18. We, thus, find that the ITAT rightly permitted this additional ground to be raised and correctly dealt with the same ground on merits as well. Order of the High Court affirming this view of the Tribunal is, therefore, without any blemish. Before us, it was argued by the respondent that notice in respect of Assessment Years 2000-01 and 2001-02 was time-barred. However, in view of our aforementioned findings, it is not necessary to enter into this controversy.”

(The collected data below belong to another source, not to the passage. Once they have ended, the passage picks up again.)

(** * MassyTools: the analyte core ([MassyTools/bin/analyte.py])

    A shallow embedding of the [Analyte] class: resolution of the elemental
    composition from the analyte name, attachment of the mass modifiers, the
    isotopic envelope (Cartesian product, greedy merge, ranking, truncation)
    and the extraction of the spectrum window.

    Modelling conventions.
    - Python [float] values are exact rationals ([Q]); float equality is
      [Qeq].  Rounding, overflow and NaN are outside the model.
    - Python [int] values are [Z].
    - A raised exception is a value of [exn]; a method is a function into
      [result].
    - The instance attributes that the methods create with [self.x = ...]
      live in a store ([attrs], one entry per integer attribute, and the
      optional float attribute [mass]); reading an attribute that was never
      assigned raises [AttributeError].
    - Strings are ASCII. *)

From Stdlib Require Import QArith Qabs Qpower Lqa Lia ZArith List Ascii String.
From Stdlib Require Import Sorting.Permutation Sorting.Sorted.
From stdpp Require Import gmap strings list.

Open Scope Q_scope.

(** ** Exceptions and results *)

Inductive exn : Type :=
  | AttributeError (attr : string)
  | KeyError
  | IndexError
  | ValueError
  | UnboundLocalError
  | ZeroDivisionError.

Inductive result (A : Type) : Type :=
  | Ok (a : A)
  | Err (e : exn).
Arguments Ok {A} a.
Arguments Err {A} e.

Definition bind {A B : Type} (r : result A) (k : A -> result B) : result B :=
  match r with
  | Ok a => k a
  | Err e => Err e
  end.

Notation "'do' x <- r ; k" := (bind r (fun x => k))
  (at level 10, x name, r at level 100, k at level 200).


(** A [for] loop whose body may raise: the first exception ends the loop. *)
Fixpoint for_each {A S : Type} (body : S -> A -> result S) (l : list A) (s : S)
  : result S :=
  match l with
  | [] => Ok s
  | x :: l' => do s' <- body s x; for_each body l' s'
  end.

(** [enumerate(l)] *)
Fixpoint enumerate_from {A : Type} (i : nat) (l : list A) : list (nat * A) :=
  match l with
  | [] => []
  | x :: l' => (i, x) :: enumerate_from (S i) l'
  end.
Definition enumerate {A : Type} (l : list A) : list (nat * A) := enumerate_from 0 l.

(** ** Data model *)

(** One entry of the building-block table: [building_blocks[name]]. *)
Record Block : Type := mkBlock {
  block_mass : Q;
  block_carbons : Z;
  block_hydrogens : Z;
  block_nitrogens : Z;
  block_oxygens : Z;
  block_sulfurs : Z
}.

Record Settings : Type := mkSettings {
  mass_modifiers : list string;
  charge_carrier : string;
  epsilon : Q;
  min_total_contribution : Q;
  mass_window : Q
}.

(** Modelled from the spec: the class [Isotope] ([MassyTools/bin/isotope.py])
    is not part of the sources at hand; the spec describes it as holding an
    exact mass and a fraction, the two attributes the analyte assigns. *)
Record Isotope : Type := mkIsotope {
  exact_mass : Q;
  fraction : Q
}.

(** What an analyte reads from its [master]. *)
Record Master : Type := mkMaster {
  master_settings : Settings;
  master_building_blocks : gmap string Block;
  master_peak_name : string;
  mass_spectrum_data : list (Q * Q)
}.

Record Analyte : Type := mkAnalyte {
  master : Master;
  settings : Settings;
  building_blocks : gmap string Block;
  name : string;
  data_subset : option (list (Q * Q));
  isotopes : list Isotope;
  mass : option Q;
  attrs : gmap string Z
}.

(** [Analyte.__init__]: [mass] and the counters do not exist yet. *)
Definition Analyte_init (m : Master) : Analyte :=
  {| master := m;
     settings := master_settings m;
     building_blocks := master_building_blocks m;
     name := master_peak_name m;
     data_subset := None;
     isotopes := [];
     mass := None;
     attrs := ∅ |}.

Definition set_mass (a : Analyte) (m : Q) : Analyte :=
  {| master := master a; settings := settings a;
     building_blocks := building_blocks a; name := name a;
     data_subset := data_subset a; isotopes := isotopes a;
     mass := Some m; attrs := attrs a |}.

Definition setattr (a : Analyte) (k : string) (v : Z) : Analyte :=
  {| master := master a; settings := settings a;
     building_blocks := building_blocks a; name := name a;
     data_subset := data_subset a; isotopes := isotopes a;
     mass := mass a; attrs := <[k := v]> (attrs a) |}.

Definition set_isotopes (a : Analyte) (l : list Isotope) : Analyte :=
  {| master := master a; settings := settings a;
     building_blocks := building_blocks a; name := name a;
     data_subset := data_subset a; isotopes := l;
     mass := mass a; attrs := attrs a |}.

Definition set_data_subset (a : Analyte) (d : list (Q * Q)) : Analyte :=
  {| master := master a; settings := settings a;
     building_blocks := building_blocks a; name := name a;
     data_subset := Some d; isotopes := isotopes a;
     mass := mass a; attrs := attrs a |}.

Definition get_mass (a : Analyte) : result Q :=
  match mass a with
  | Some m => Ok m
  | None => Err (AttributeError "mass")
  end.

Definition getattr (a : Analyte) (k : string) : result Z :=
  match attrs a !! k with
  | Some v => Ok v
  | None => Err (AttributeError k)
  end.

(** [self.mass += rhs]: the attribute is read before [rhs] is evaluated. *)
Definition fadd (a : Analyte) (rhs : result Q) : result Analyte :=
  do m <- get_mass a; do d <- rhs; Ok (set_mass a (m + d)).

(** [self.k += rhs] for an integer attribute. *)
Definition iadd (a : Analyte) (k : string) (rhs : result Z) : result Analyte :=
  do v <- getattr a k; do d <- rhs; Ok (setattr a k (v + d)%Z).

(** [self.building_blocks[key]] *)
Definition block_of (a : Analyte) (key : string) : result Block :=
  match building_blocks a !! key with
  | Some b => Ok b
  | None => Err KeyError
  end.

(** ** Strings: [str.isalpha], [itertools.groupby], [int] *)

Definition isalpha (c : ascii) : bool :=
  let n := nat_of_ascii c in
  ((65 <=? n)%nat && (n <=? 90)%nat) || ((97 <=? n)%nat && (n <=? 122)%nat).

Definition isdigit (c : ascii) : bool :=
  let n := nat_of_ascii c in (48 <=? n)%nat && (n <=? 57)%nat.

(** The characters [int] strips from both ends of its argument. *)
Definition isspace (c : ascii) : bool :=
  let n := nat_of_ascii c in
  ((9 <=? n)%nat && (n <=? 13)%nat) || ((28 <=? n)%nat && (n <=? 32)%nat).

(** [["".join(x) for _, x in itertools.groupby(s, key=str.isalpha)]]:
    the maximal runs of characters that agree on [isalpha]. *)
Fixpoint groupby_isalpha (s : string) : list string :=
  match s with
  | EmptyString => []
  | String c s' =>
      match groupby_isalpha s' with
      | String d g :: gs =>
          if Bool.eqb (isalpha c) (isalpha d)
          then String c (String d g) :: gs
          else String c EmptyString :: String d g :: gs
      | gs => String c EmptyString :: gs
      end
  end.

Fixpoint lstrip (s : list ascii) : list ascii :=
  match s with
  | c :: s' => if isspace c then lstrip s' else s
  | [] => []
  end.

Definition strip (s : list ascii) : list ascii :=
  rev (lstrip (rev (lstrip s))).

Definition digit_value (c : ascii) : Z := Z.of_nat (nat_of_ascii c) - 48.

(** The digits of a decimal literal, most significant first; a single
    underscore may separate two digits.  [prev] tells whether the previous
    character was a digit. *)
Fixpoint digits_value (s : list ascii) (prev : bool) (acc : Z) : option Z :=
  match s with
  | [] => if prev then Some acc else None
  | c :: s' =>
      if isdigit c then digits_value s' true (10 * acc + digit_value c)%Z
      else if (Ascii.eqb c "_" && prev)%bool then digits_value s' false acc
      else None
  end.

(** [int(s)] on a string: surrounding whitespace, an optional sign, decimal
    digits.  [ValueError] otherwise. *)
Definition py_int (s : string) : result Z :=
  let body := strip (list_ascii_of_string s) in
  let signed :=
    match body with
    | c :: r =>
        if Ascii.eqb c "-" then (true, r)
        else if Ascii.eqb c "+" then (false, r)
        else (false, body)
    | [] => (false, [])
    end in
  match digits_value (snd signed) false 0 with
  | Some v => Ok (if fst signed then (- v)%Z else v)
  | None => Err ValueError
  end.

The necessity of an indelible link being found to exist between the material recovered in the course of a search or a requisition made and a right to reassess under the provisions of Sections 153A and 153C of the Act, arose for consideration before the Hon’ble Supreme Court in Pr. CIT v. Abhisar Buildwell (P.) Ltd. [2023] 149 taxmann.com 399/293 Taxman 141/454 ITR 212. The Hon’ble Apex Court held that:

“23. The question which is posed for consideration in the present set of appeals is, as to whether in respect of completed assessments/unabated assessments, whether the jurisdiction of the AO to make assessment is confined to incriminating material found during the course of search under Section 132 or requisition under Section 132-A or not i.e. whether any addition can be made by the AO in absence of any incriminating material found during the course of search under Section 132 or requisition under Section 132-A of the 1961 Act or not.”

The Hon’ble Supreme Court in the aforesaid decision laid emphasis on the material gathered in the course of the search impacting the computation of income for each particular Assessment Year(s) as being determinative in nature. The Hon’ble Apex Court in Abhisar Buildwell (supra), affirmed the decision of the Hon’ble Delhi High Court rendered in the case of CIT (Central) v. Kabul Chawla [2015] 61 taxmann.com 412/234 Taxman 300/[2016] 380 ITR 573.

Although Kabul Chawla (Supra) was a decision rendered in the context of Section 153A, the judgment is instructive to the extent that it had held that Section 153A would warrant additions being made only on the basis of evidence found in the course of a search and those assessments not being liable to be arbitrarily reopened or examined afresh unless the seized material be found to have some nexus with the assessment of total income for that year. The Hon’ble Delhi High Court in Kabul Chawla further held that completed assessments could be interfered with only on the basis of incriminating material unearthed during the course of search.